Bryan Fischer, host of FOCAL POINT |
When I moved here three years ago, I could not fathom how it
was legal for Bryan Fischer to go on public airwaves and say, on an almost
daily basis, the most disparaging and woefully ignorant things about gay
people. Comparing them to Nazis, suggesting they were responsible for the
Holocaust, calling them a danger to public health, a threat to religious liberty,
a threat to the economic well being of the United States, routinely classifying
them with pedophiles, deeming homosexuality a “sexual sickness” and just as
dangerous as addiction to hard drugs, talking about how we can either have religious
liberty or homosexuality, but not both – day after day, the tide of myth,misinformation and just plain foolishness was hard to stomach.

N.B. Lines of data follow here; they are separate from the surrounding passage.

(* ===== verification/Ceiling.v ===== *)
(** The soft-ceiling semaphore (src/runtime/ceiling.rs).

    A pool is a tokio semaphore of [hard_bound] permits, an atomic in-flight
    counter and an adjustable soft ceiling. [try_acquire] reads the ceiling once,
    raises the counter by compare-exchange while it is below the ceiling, then
    takes a semaphore permit, undoing the count when there is none; dropping a
    permit lowers the counter and then returns the semaphore permit. Every load,
    store, exchange and semaphore operation is one step of a thread. *)
From stdpp Require Import base list.
From S2P Require Import Prelude Threads.
#[local] Open Scope Z_scope.

Record CeilingSemaphore := {
  cs_permits : Z;       (** available permits of the tokio semaphore *)
  cs_in_flight : Z;
  cs_ceiling : Z;
  cs_hard_bound : Z
}.

Definition ceiling_new (hard_bound : Z) : CeilingSemaphore :=
  {| cs_permits := default USIZE_MAX (try_from USIZE_MAX hard_bound); cs_in_flight := 0;
     cs_ceiling := hard_bound; cs_hard_bound := hard_bound |}.

Definition ceiling (s : CeilingSemaphore) : Z := cs_ceiling s.
Definition in_flight (s : CeilingSemaphore) : Z := cs_in_flight s.

Definition with_in_flight (s : CeilingSemaphore) (v : Z) : CeilingSemaphore :=
  {| cs_permits := cs_permits s; cs_in_flight := v; cs_ceiling := cs_ceiling s; cs_hard_bound := cs_hard_bound s |}.
Definition with_permits (s : CeilingSemaphore) (v : Z) : CeilingSemaphore :=
  {| cs_permits := v; cs_in_flight := cs_in_flight s; cs_ceiling := cs_ceiling s; cs_hard_bound := cs_hard_bound s |}.

Definition set_ceiling (s : CeilingSemaphore) (v : Z) : CeilingSemaphore :=
  {| cs_permits := cs_permits s; cs_in_flight := cs_in_flight s;
     cs_ceiling := Z.min v (cs_hard_bound s); cs_hard_bound := cs_hard_bound s |}.

(** Where a caller of the pool is. [CDenied] is the return of [None], [CHeld]
    owns a [CeilingPermit]. *)
Inductive CeilingPc :=
| CIdle
| CRead (ceiling : Z)
| CLoop (ceiling observed : Z)
| CReserved
| CRollback
| CDenied
| CHeld
| CReleasing.

(** What the environment decides at a step: which call an idle caller makes, and
    whether a weak compare-exchange fails although the values agree. *)
Inductive CeilingChoice := DoAcquire | DoSetCeiling (v : Z) | DoStep | DoSpurious.

Definition acquire_loop (spurious : bool) (s : CeilingSemaphore) (c observed : Z) : CeilingSemaphore * CeilingPc :=
  if c <=? observed then (s, CDenied)
  else if spurious || negb (cs_in_flight s =? observed) then (s, CLoop c (cs_in_flight s))
  else (with_in_flight s (observed + 1), CReserved).

Definition try_acquire_owned (s : CeilingSemaphore) : CeilingSemaphore * CeilingPc :=
  if 0 <? cs_permits s then (with_permits s (cs_permits s - 1), CHeld) else (s, CRollback).

(** [Drop for CeilingPermit]: the body lowers the counter, then the
    [OwnedSemaphorePermit] field is dropped. *)
Definition drop_permit (s : CeilingSemaphore) : CeilingSemaphore * CeilingPc :=
  (with_in_flight s (fetch_sub_u64 (cs_in_flight s) 1), CReleasing).
Definition drop_owned (s : CeilingSemaphore) : CeilingSemaphore * CeilingPc := (with_permits s (cs_permits s + 1), CIdle).

Definition ceiling_step (ch : CeilingChoice) (s : CeilingSemaphore) (pc : CeilingPc) : CeilingSemaphore * CeilingPc :=
  match pc with
  | CIdle =>
    match ch with
    | DoAcquire => (s, CRead (ceiling s))
    | DoSetCeiling v => (set_ceiling s v, CIdle)
    | _ => (s, CIdle)
    end
  | CRead c => (s, CLoop c (cs_in_flight s))
  | CLoop c observed => acquire_loop (match ch with DoSpurious => true | _ => false end) s c observed
  | CReserved => try_acquire_owned s
  | CRollback => (with_in_flight s (fetch_sub_u64 (cs_in_flight s) 1), CDenied)
  | CDenied => (s, CIdle)
  | CHeld => drop_permit s
  | CReleasing => drop_owned s
  end.

Definition CeilingPool : Type := ThreadPool CeilingSemaphore CeilingPc.
Definition run_ceiling : CeilingPool -> list (nat * CeilingChoice) -> CeilingPool := run_pool ceiling_step.
Definition ceiling_pool (hard_bound : Z) (callers : nat) : CeilingPool :=
  {| cells := ceiling_new hard_bound; threads := replicate callers CIdle |}.

(** ** The accounting invariant *)

(** A caller's share of the in-flight counter, and of the semaphore. *)
Definition counted (pc : CeilingPc) : Z := match pc with CReserved | CRollback | CHeld => 1 | _ => 0 end.
Definition owning (pc : CeilingPc) : Z := match pc with CHeld | CReleasing => 1 | _ => 0 end.
Definition is_held (pc : CeilingPc) : Z := match pc with CHeld => 1 | _ => 0 end.

Definition ceiling_read_le (m : Z) (pc : CeilingPc) : Prop :=
  match pc with CRead c | CLoop c _ => c <= m | _ => True end.

Record ceiling_inv (hb : Z) (p : CeilingPool) : Prop := {
  ci_hard : cs_hard_bound (cells p) = hb;
  ci_ceiling : cs_ceiling (cells p) <= hb;
  ci_flight : cs_in_flight (cells p) = zsum counted (threads p);
  ci_bound : cs_in_flight (cells p) <= hb;
  ci_permits : cs_permits (cells p) = hb - zsum owning (threads p);
  ci_left : 0 <= cs_permits (cells p);
  ci_reads : forall i t, threads p !! i = Some t -> ceiling_read_le hb t
}.

Lemma counted_nonneg pc : 0 <= counted pc. Proof. by destruct pc. Qed.
Lemma owning_nonneg pc : 0 <= owning pc. Proof. by destruct pc. Qed.
Lemma is_held_nonneg pc : 0 <= is_held pc. Proof. by destruct pc. Qed.

Lemma ceiling_pool_inv hb n : u32_range hb -> ceiling_inv hb (ceiling_pool hb n).
Proof.
  intros Hb. unfold u32_range, U32_MAX in Hb. assert (Ht : try_from USIZE_MAX hb = Some hb).
  { apply try_from_some. unfold USIZE_MAX, U64_MAX. lia. }
  assert (Hz : forall f, f CIdle = 0 -> zsum f (replicate n CIdle) = 0).
  { intros f Hf. apply zsum_zero. by intros x [-> _]%elem_of_replicate. }
  unfold ceiling_pool, ceiling_new. rewrite Ht. split; cbn [cells threads cs_hard_bound cs_ceiling cs_in_flight cs_permits default from_option id]; rewrite ?Hz by done; try lia.
  intros i t [-> _]%lookup_replicate_1. done.
Qed.

(** One step of any caller keeps the accounts. *)
Lemma ceiling_step_inv hb p i t ch : u32_range hb -> ceiling_inv hb p -> threads p !! i = Some t ->
  ceiling_inv hb {| cells := (ceiling_step ch (cells p) t).1; threads := <[i := (ceiling_step ch (cells p) t).2]> (threads p) |}.
Proof.
  intros Hb [Hh Hc Hf Hbd Hp Hl Hr] Hi. pose proof (Hr i t Hi) as Hti.
  pose proof (zsum_member counted _ _ _ counted_nonneg Hi) as Hm.
  pose proof (zsum_member owning _ _ _ owning_nonneg Hi) as Ho.
  unfold u32_range, U32_MAX in Hb.
  assert (Hsub : 1 <= cs_in_flight (cells p) -> fetch_sub_u64 (cs_in_flight (cells p)) 1 = cs_in_flight (cells p) - 1).
  { intros. apply fetch_sub_exact. unfold U64_MAX. lia. }
  destruct t; cbn [ceiling_step counted owning ceiling_read_le] in *;
    unfold acquire_loop, try_acquire_owned, drop_permit, drop_owned, ceiling, set_ceiling, with_in_flight, with_permits;
    repeat case_match; split; cbn;
    rewrite ?(zsum_insert counted _ _ _ _ Hi), ?(zsum_insert owning _ _ _ _ Hi), ?Hsub; cbn [counted owning]; try lia;
    try (refine (all_threads_insert _ _ _ _ _ _ Hi Hr _ _); [done|cbn; lia]).
Qed.

Lemma run_ceiling_inv hb p sched : u32_range hb -> ceiling_inv hb p -> ceiling_inv hb (run_ceiling p sched).
Proof.
  intros Hb Hp. apply (run_pool_invariant ceiling_step (fun _ => True)); [|done|by apply Forall_forall; intros []].
  intros q i t c Hq _ Ht. by apply ceiling_step_inv.
Qed.

(** ** The soft ceiling *)

(** Nobody can still act on a ceiling above [m]. *)
Record lowered (m : Z) (p : CeilingPool) : Prop := {
  lw_ceiling : cs_ceiling (cells p) <= m;
  lw_reads : forall i t, threads p !! i = Some t -> ceiling_read_le m t
}.

Definition sets_at_most (m : Z) (ch : CeilingChoice) : Prop := match ch with DoSetCeiling v => v <= m | _ => True end.

Lemma lowered_step hb m k p i t ch : u32_range hb -> ceiling_inv hb p -> lowered m p -> cs_in_flight (cells p) <= Z.max m k ->
  sets_at_most m ch -> threads p !! i = Some t ->
  lowered m {| cells := (ceiling_step ch (cells p) t).1; threads := <[i := (ceiling_step ch (cells p) t).2]> (threads p) |} /\
  cs_in_flight (ceiling_step ch (cells p) t).1 <= Z.max m k.
Proof.
  intros Hb I [Hc Hr] Hk Hs Hi. pose proof (Hr i t Hi) as Hti.
  pose proof (ceiling_step_inv hb p i t ch Hb I Hi) as I'. apply ci_flight in I', I.
  pose proof (zsum_member counted _ _ _ counted_nonneg Hi) as Hm.
  cbn [cells threads] in I'. rewrite (zsum_insert counted _ _ _ _ Hi), <- I in I'.
  destruct t; cbn [ceiling_step counted ceiling_read_le] in *;
    unfold acquire_loop, try_acquire_owned, drop_permit, drop_owned, ceiling, set_ceiling, with_in_flight, with_permits in *;
    repeat case_match; cbn [fst snd cs_in_flight counted sets_at_most cs_ceiling] in *; split; try lia; split; cbn; try lia;
    try (refine (all_threads_insert _ _ _ _ _ _ Hi Hr _ _); [done|cbn; lia]).
Qed.

Lemma run_lowered hb m p sched : u32_range hb -> ceiling_inv hb p -> lowered m p ->
  Forall (fun '(_, ch) => sets_at_most m ch) sched ->
  cs_in_flight (cells (run_ceiling p sched)) <= Z.max m (cs_in_flight (cells p)).
Proof.
  intros Hb Hp Hl Hs. set (k := cs_in_flight (cells p)).
  refine (proj2 (proj2 (run_pool_invariant ceiling_step (sets_at_most m)
    (fun q => ceiling_inv hb q /\ lowered m q /\ cs_in_flight (cells q) <= Z.max m k) _ sched p _ Hs))); [|split_and!; [done|done|lia]].
  intros q i t c (Iq & Lq & Kq) Hc Ht. split; [by apply ceiling_step_inv|by eapply lowered_step].
Qed.

(** ** Claims *)

(** The soft-ceiling semaphore under every interleaving of any number of
    callers (acquires, drops, ceiling moves, spurious compare-exchange
    failures). The number of held permits never exceeds the hard bound, the
    in-flight counter counts exactly the callers between reservation and drop,
    the semaphore's permits are exactly those not owned (so neither counter ever
    wraps), and once every caller has returned both are back at their initial
    values. Whenever nobody is still acting on a ceiling above [m], no later
    sequence of steps that keeps the ceiling at or below [m] lifts the in-flight
    count above the larger of [m] and its current value: a lowered ceiling binds
    every later acquire and revokes nothing. *)
Theorem ceiling_semaphore_safe (hb m : Z) (callers : nat) (before after : list (nat * CeilingChoice)) :
  u32_range hb ->
  let p := run_ceiling (ceiling_pool hb callers) before in
  zsum is_held (threads p) <= hb /\
  cs_in_flight (cells p) = zsum counted (threads p) /\
  cs_permits (cells p) = hb - zsum owning (threads p) /\ 0 <= cs_permits (cells p) /\
  (Forall (fun pc => pc = CIdle) (threads p) -> cs_in_flight (cells p) = 0 /\ cs_permits (cells p) = hb) /\
  (lowered m p -> Forall (fun '(_, ch) => sets_at_most m ch) after ->
    cs_in_flight (cells (run_ceiling p after)) <= Z.max m (cs_in_flight (cells p))).
Proof.
  intros Hb p. assert (I : ceiling_inv hb p) by (apply run_ceiling_inv; [done|by apply ceiling_pool_inv]).
  split; [|split; [apply I|split; [apply I|split; [apply I|split]]]].
  - assert (zsum is_held (threads p) <= zsum owning (threads p)); [|pose proof (ci_permits _ _ I); pose proof (ci_left _ _ I); lia].
    apply zsum_le. by intros [].
  - intros Hidle. assert (Hz : forall f, f CIdle = 0 -> zsum f (threads p) = 0).
    { intros f Hf. apply zsum_zero. intros x Hx. rewrite Forall_forall in Hidle. by rewrite (Hidle x Hx). }
    rewrite (ci_flight _ _ I), (ci_permits _ _ I), !Hz by done. split; [done|lia].
  - intros Hl Hs. by apply (run_lowered hb).
Qed.

(** Two callers hold both permits of a pool of two, the ceiling drops to one,
    and one of the holders returns its permit: the count falls to one and the
    idle third caller is refused. *)
Lemma ceiling_semaphore_safe_witness :
  let p := run_ceiling (ceiling_pool 2 3)
    [(0%nat, DoAcquire); (1%nat, DoAcquire); (0%nat, DoStep); (1%nat, DoStep); (0%nat, DoStep); (1%nat, DoStep); (1%nat, DoStep);
     (0%nat, DoStep); (1%nat, DoStep); (2%nat, DoSetCeiling 1)] in
  threads p = [CHeld; CHeld; CIdle] /\ lowered 1 p /\
  cs_in_flight (cells (run_ceiling p [(2%nat, DoAcquire); (2%nat, DoStep); (1%nat, DoStep); (2%nat, DoStep); (2%nat, DoStep)])) <=
    Z.max 1 (cs_in_flight (cells p)).
Proof.
  intros p. assert (Hl : lowered 1 p).
  { split; [by vm_compute|]. intros [|[|[|i]]] t; vm_compute; intros [= <-]; exact I. }
  split; [by vm_compute|]. split; [exact Hl|].
  refine (proj2 (proj2 (proj2 (proj2 (proj2 (ceiling_semaphore_safe 2 1 3 _ _ _))))) Hl _);
    [unfold u32_range, U32_MAX; lia|repeat (constructor; [exact I|]); constructor].
Defined.

(** The rollback arm of [try_acquire] is reachable. A drop lowers the counter
    before it returns the semaphore permit, so a caller scheduled between the
    two reserves a count and finds no permit, although the ceiling never moved. *)
Theorem rollback_reachable :
  threads (run_ceiling (ceiling_pool 1 2)
    [(0%nat, DoAcquire); (0%nat, DoStep); (0%nat, DoStep); (0%nat, DoStep); (0%nat, DoStep);
     (1%nat, DoAcquire); (1%nat, DoStep); (1%nat, DoStep); (1%nat, DoStep)]) = [CReleasing; CRollback].
Proof. reflexivity. Qed.

(** It is reached only while a drop is between its two halves. *)
Theorem rollback_needs_release (hb : Z) (callers : nat) (sched : list (nat * CeilingChoice)) i :
  u32_range hb -> let p := run_ceiling (ceiling_pool hb callers) sched in
  threads p !! i = Some CReserved -> cs_permits (cells p) = 0 -> exists j, threads p !! j = Some CReleasing.
Proof.
  intros Hb p Hi H0. assert (I : ceiling_inv hb p) by (apply run_ceiling_inv; [done|by apply ceiling_pool_inv]).
  pose proof (ci_permits _ _ I). pose proof (ci_bound _ _ I). rewrite (ci_flight _ _ I) in *.
  assert (Hsum : zsum owning (threads p) + zsum (fun pc => match pc with CReserved => 1 | _ => 0 end) (threads p) <=
    zsum counted (threads p) + zsum (fun pc => match pc with CReleasing => 1 | _ => 0 end) (threads p)).
  { rewrite <- !zsum_plus. apply zsum_le. by intros []. }
  pose proof (zsum_member (fun pc => match pc with CReserved => 1 | _ => 0 end) _ _ _ ltac:(by intros []) Hi) as Hm. cbn in Hm.
  destruct (zsum_pos (fun pc => match pc with CReleasing => 1 | _ => 0 end) (threads p)) as (j & t & Hj & Ht); [lia|].
  exists j. by destruct t.
Qed.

But harder to stomach was the apathy of Mississippians who
shrug and sigh and seem to believe there is nothing to be done even though Bryan
Fischer and the AFA have earned themselves a hate group designation from the
Southern Poverty Law Center.
Protected by the right to free speech and freedom of
religion, wrapping their myth and misinformation in religious garb and calling
American Family Radio programs like Bryan Fischer’s FOCAL POINT a “ministry,”
they are a monolithic entity safely removed from the consequences of their
actions.
I have watched in disbelief as most local media outlets,
when they report on gay rights (rather rare, to be sure), go microphone in hand
to the AFA for a comment—as if there were no other religious or spiritual
leaders in north Mississippi they could talk to. I find it incredibly offensive that anyone
would care what a hate group would have to say about a complex issue like gay
marriage. Even more offensive is the media’s failure to seek out other voices
on such issues, as if the AFA alone had some sort of monopoly on the gay rights
conversation. But then the AFA has been having a one-sided conversation on gay
rights since it was founded back in 1977.

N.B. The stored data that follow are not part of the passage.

(* ===== verification/FdPlan.v ===== *)
(** The descriptor plan and the machine view (src/runtime/fd_plan.rs and the pure
    parts of src/runtime/machine.rs).

    [fd_plan_derive] turns a measured [RLIMIT_NOFILE] into a dynamic budget, or
    refuses to start; [effective_cpus], [assemble] and [tenancy_boundary_observable]
    combine the readings of the kernel and of the cgroup files, which are taken as
    given. *)
From stdpp Require Import base strings.
From S2P Require Import Prelude.
#[local] Open Scope Z_scope.

(** ** Descriptor budget plan *)

Record FixedFdReserve := { fr_listeners : Z; fr_logger : Z; fr_runtime : Z; fr_resolver : Z; fr_emergency : Z }.

Definition STANDARD_STREAMS : Z := 3.
Definition LOGGER_SINK : Z := 1.
Definition RUNTIME_DESCRIPTORS : Z := 16.
Definition RESOLVER_DESCRIPTORS : Z := 32.

Definition fixed_reserve_new (listeners : Z) : FixedFdReserve :=
  {| fr_listeners := listeners; fr_logger := STANDARD_STREAMS + LOGGER_SINK; fr_runtime := RUNTIME_DESCRIPTORS;
     fr_resolver := RESOLVER_DESCRIPTORS; fr_emergency := listeners |}.

Definition reserve_total (r : FixedFdReserve) : Z :=
  saturating_add_u64 (saturating_add_u64 (saturating_add_u64 (saturating_add_u64 (fr_listeners r) (fr_logger r)) (fr_runtime r))
    (fr_resolver r)) (fr_emergency r).

Definition MINIMUM_DYNAMIC_UNITS : Z := 64.
Definition MAXIMUM_PLANNED_SOFT_LIMIT : Z := 1048576.

Inductive FdHeadroomPolicy := HeadroomStandard | HeadroomDedicated.

Definition headroom (policy : FdHeadroomPolicy) (planned_soft : Z) : Z :=
  let divisor := match policy with HeadroomStandard => 16 | HeadroomDedicated => 10 end in
  let fraction := planned_soft / divisor in
  if 64 <? fraction then fraction else 64.

Record FdBudgetPlan := {
  fp_soft_limit : Z; fp_hard_limit : Z; fp_fixed_reserve : FixedFdReserve; fp_safety_headroom : Z;
  fp_effective_budget : Z; fp_theoretical_peak : Z
}.

Inductive FdBudgetError := LimitTooLow (soft_limit hard_limit required : Z).

Definition planned_soft (soft_limit : Z) : Z :=
  if MAXIMUM_PLANNED_SOFT_LIMIT <? soft_limit then MAXIMUM_PLANNED_SOFT_LIMIT else soft_limit.

Definition fd_plan_derive (soft_limit hard_limit : Z) (fixed_reserve : FixedFdReserve) (theoretical_peak : Z)
    (headroom_policy : FdHeadroomPolicy) : result FdBudgetError FdBudgetPlan :=
  let planned_soft := planned_soft soft_limit in
  let reserve := reserve_total fixed_reserve in
  let safety_headroom := headroom headroom_policy planned_soft in
  let required := saturating_add_u64 (saturating_add_u64 reserve safety_headroom) MINIMUM_DYNAMIC_UNITS in
  if planned_soft <? required then Err (LimitTooLow soft_limit hard_limit required)
  else Ok {| fp_soft_limit := soft_limit; fp_hard_limit := hard_limit; fp_fixed_reserve := fixed_reserve;
             fp_safety_headroom := safety_headroom;
             fp_effective_budget := saturating_sub (saturating_sub planned_soft reserve) safety_headroom;
             fp_theoretical_peak := theoretical_peak |}.

Definition is_clamped (p : FdBudgetPlan) : bool := fp_effective_budget p <? fp_theoretical_peak p.

Definition recommended_soft_limit (p : FdBudgetPlan) : Z :=
  saturating_add_u64 (saturating_add_u64 (fp_theoretical_peak p) (reserve_total (fp_fixed_reserve p))) (fp_safety_headroom p).

(** ** The machine view *)

Record MachineReport := {
  fd_soft_limit : Z; fd_hard_limit : Z; memlock_soft_limit : Z; memlock_hard_limit : Z; available_cpus : Z;
  cpu_quota_us : option Z; cpu_period_us : option Z; cpuset_effective : option string; memory_source : string;
  memory_current : option Z; memory_high : option Z; memory_max : option Z; memory_total : Z
}.

Record CgroupReading := {
  cg_cpu_quota_us : option Z; cg_cpu_period_us : option Z; cg_cpuset_effective : option string;
  cg_memory_current : option Z; cg_memory_high : option Z; cg_memory_max : option Z
}.

Definition conservative : MachineReport :=
  {| fd_soft_limit := 1024; fd_hard_limit := 1024; memlock_soft_limit := 0; memlock_hard_limit := 0; available_cpus := 1;
     cpu_quota_us := None; cpu_period_us := None; cpuset_effective := None; memory_source := "unavailable";
     memory_current := None; memory_high := None; memory_max := None; memory_total := 0 |}.

Definition effective_memory_total (cgroup_max meminfo_total : option Z) : Z :=
  match cgroup_max, meminfo_total with
  | Some max, Some total => Z.min max total
  | Some max, None => max
  | None, Some total => total
  | None, None => 0
  end.

Definition assemble_report (fd memlock : option (Z * Z)) (meminfo_total : option Z) (cgroup : option CgroupReading)
    (available_cpus : Z) : MachineReport :=
  let '(memory_source, memory_total) :=
    match cgroup, meminfo_total with
    | Some reading, _ => ("cgroup_v2", effective_memory_total (cg_memory_max reading) meminfo_total)
    | None, Some total => ("proc_meminfo", total)
    | None, None => ("unavailable", 0)
    end in
  {| fd_soft_limit := from_option fst (fd_soft_limit conservative) fd;
     fd_hard_limit := from_option snd (fd_hard_limit conservative) fd;
     memlock_soft_limit := from_option fst 0 memlock; memlock_hard_limit := from_option snd 0 memlock;
     available_cpus := available_cpus;
     cpu_quota_us := cgroup ≫= cg_cpu_quota_us; cpu_period_us := cgroup ≫= cg_cpu_period_us;
     cpuset_effective := cgroup ≫= cg_cpuset_effective; memory_source := memory_source;
     memory_current := cgroup ≫= cg_memory_current; memory_high := cgroup ≫= cg_memory_high;
     memory_max := cgroup ≫= cg_memory_max; memory_total := memory_total |}.

Definition effective_cpus (m : MachineReport) : Z :=
  let quota :=
    match cpu_quota_us m, cpu_period_us m with
    | Some quota, Some period =>
      if 0 <? period then try_from USIZE_MAX (saturating_add_u64 quota (period - 1) / period) else None
    | _, _ => None
    end in
  match quota with Some count => Z.min (available_cpus m) (Z.max count 1) | None => available_cpus m end.

Definition tenancy_boundary_observable (m : MachineReport) : bool :=
  match cpu_quota_us m, memory_max m with Some _, Some _ => true | _, _ => false end.

Definition soft_limit_raise_target (soft hard : Z) : option Z := if soft <? hard then Some hard else None.

(** ** Claims *)

Lemma headroom_bounds policy n : 64 <= headroom policy n.
Proof. unfold headroom. destruct policy; destruct (Z.ltb_spec 64 (n / 16)), (Z.ltb_spec 64 (n / 10)); cbn; lia. Qed.

(** The descriptor plan never promises what the limit does not hold. For any
    measured limits, reserve and peak: either the plan is refused, exactly when
    the planned limit (the soft limit, capped at 1048576) is below reserve,
    headroom and the 64-unit minimum, and the error names that requirement; or
    the dynamic budget is at least 64 and budget, fixed reserve and headroom add
    up to exactly the planned limit, which is at most the soft limit. *)
Theorem fd_plan_sound (soft hard peak : Z) (r : FixedFdReserve) (policy : FdHeadroomPolicy) :
  0 <= soft ->
  match fd_plan_derive soft hard r peak policy with
  | Ok p => MINIMUM_DYNAMIC_UNITS <= fp_effective_budget p /\
      fp_effective_budget p + reserve_total r + fp_safety_headroom p = planned_soft soft /\ planned_soft soft <= soft /\
      fp_theoretical_peak p = peak
  | Err (LimitTooLow s h required) => s = soft /\ h = hard /\ planned_soft soft < required /\
      required <= reserve_total r + headroom policy (planned_soft soft) + MINIMUM_DYNAMIC_UNITS
  | Panic => False
  end.
Proof.
  intros Hs. unfold fd_plan_derive. set (ps := planned_soft soft). set (res := reserve_total r).
  pose proof (headroom_bounds policy ps) as Hh. set (hr := headroom policy ps) in *.
  assert (Hps : ps <= soft /\ ps <= MAXIMUM_PLANNED_SOFT_LIMIT).
  { subst ps. unfold planned_soft. destruct (Z.ltb_spec MAXIMUM_PLANNED_SOFT_LIMIT soft); lia. }
  unfold MINIMUM_DYNAMIC_UNITS, MAXIMUM_PLANNED_SOFT_LIMIT, U64_MAX in *.
  destruct (Z.ltb_spec ps (saturating_add_u64 (saturating_add_u64 res hr) 64)) as [Hlt|Hge];
    unfold saturating_add_u64, U64_MAX in *; [split_and!; try done; lia|].
  cbn. unfold saturating_sub. subst res. lia.
Qed.

(** The recommendation does not avoid the clamp: it adds the headroom of the
    limit that was measured, and the headroom grows with the limit. Following the
    advice of the clamped 1024 plan yields a plan that is clamped again. *)
Theorem recommendation_still_clamped :
  exists p q, fd_plan_derive 1024 1048576 (fixed_reserve_new 1) 24000 HeadroomStandard = Ok p /\ is_clamped p = true /\
    recommended_soft_limit p = 24118 /\
    fd_plan_derive (recommended_soft_limit p) 1048576 (fixed_reserve_new 1) 24000 HeadroomStandard = Ok q /\ is_clamped q = true.
Proof. eexists _, _. split_and!; reflexivity. Qed.

(** The CPU count of a plan is between one and the visible CPUs, and a quota of
    [q] per period allows exactly the CPUs it pays for, rounded up. *)
Lemma effective_cpus_spec m : 1 <= available_cpus m <= USIZE_MAX ->
  1 <= effective_cpus m <= available_cpus m /\
  (forall q p, cpu_quota_us m = Some q -> cpu_period_us m = Some p -> 0 < p -> 0 <= q -> q + p <= U64_MAX ->
    effective_cpus m = Z.min (available_cpus m) (Z.max 1 (div_ceil q p))).
Proof.
  intros Ha. split.
  - unfold effective_cpus. repeat case_match; lia.
  - intros q p Hq Hp H0 Hq0 Hf. unfold effective_cpus. rewrite Hq, Hp. destruct (Z.ltb_spec 0 p); [|lia].
    unfold saturating_add_u64. rewrite Z.min_r by lia. unfold div_ceil. replace (q + (p - 1)) with (q + p - 1) by lia.
    assert (Hr : 0 <= (q + p - 1) / p <= USIZE_MAX).
    { split; [apply Z.div_pos; lia|]. unfold USIZE_MAX. transitivity (q + p - 1); [|lia]. apply Z.div_le_upper_bound; nia. }
    rewrite (proj2 (try_from_some USIZE_MAX _ _) (conj eq_refl Hr)). lia.
Qed.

When I inquire as to why no one will speak out against the
AFA, I am frequently told that one does not mess with them. It’s as if they
were some sort of mafia organization, as if one might wake up one day with
concrete boots while being tossed into a swamp for having the audacity to have
one’s own point of view.
When I started a Facebook page (Stuff the American Family Association Says) designed to document the hate speech coming out of the AFA, I
was warned to be careful.
Why, I wanted to know.
Just be careful, I was told.
Really? Am I supposed to be afraid of an organization that
calls itself Christian? Are they going to break the law, or do something unchristian
to me?
How very odd.
Yet I’ve noticed how silent politicians and elected officials
are with regard to the AFA. I’ve also noticed that local media outlets don’t
mention the fact that the AFA was designated a hate group by the Southern
Poverty Law Center, as if ignoring that fact of life might make it go away. Or are they afraid of offending and losing advertisers?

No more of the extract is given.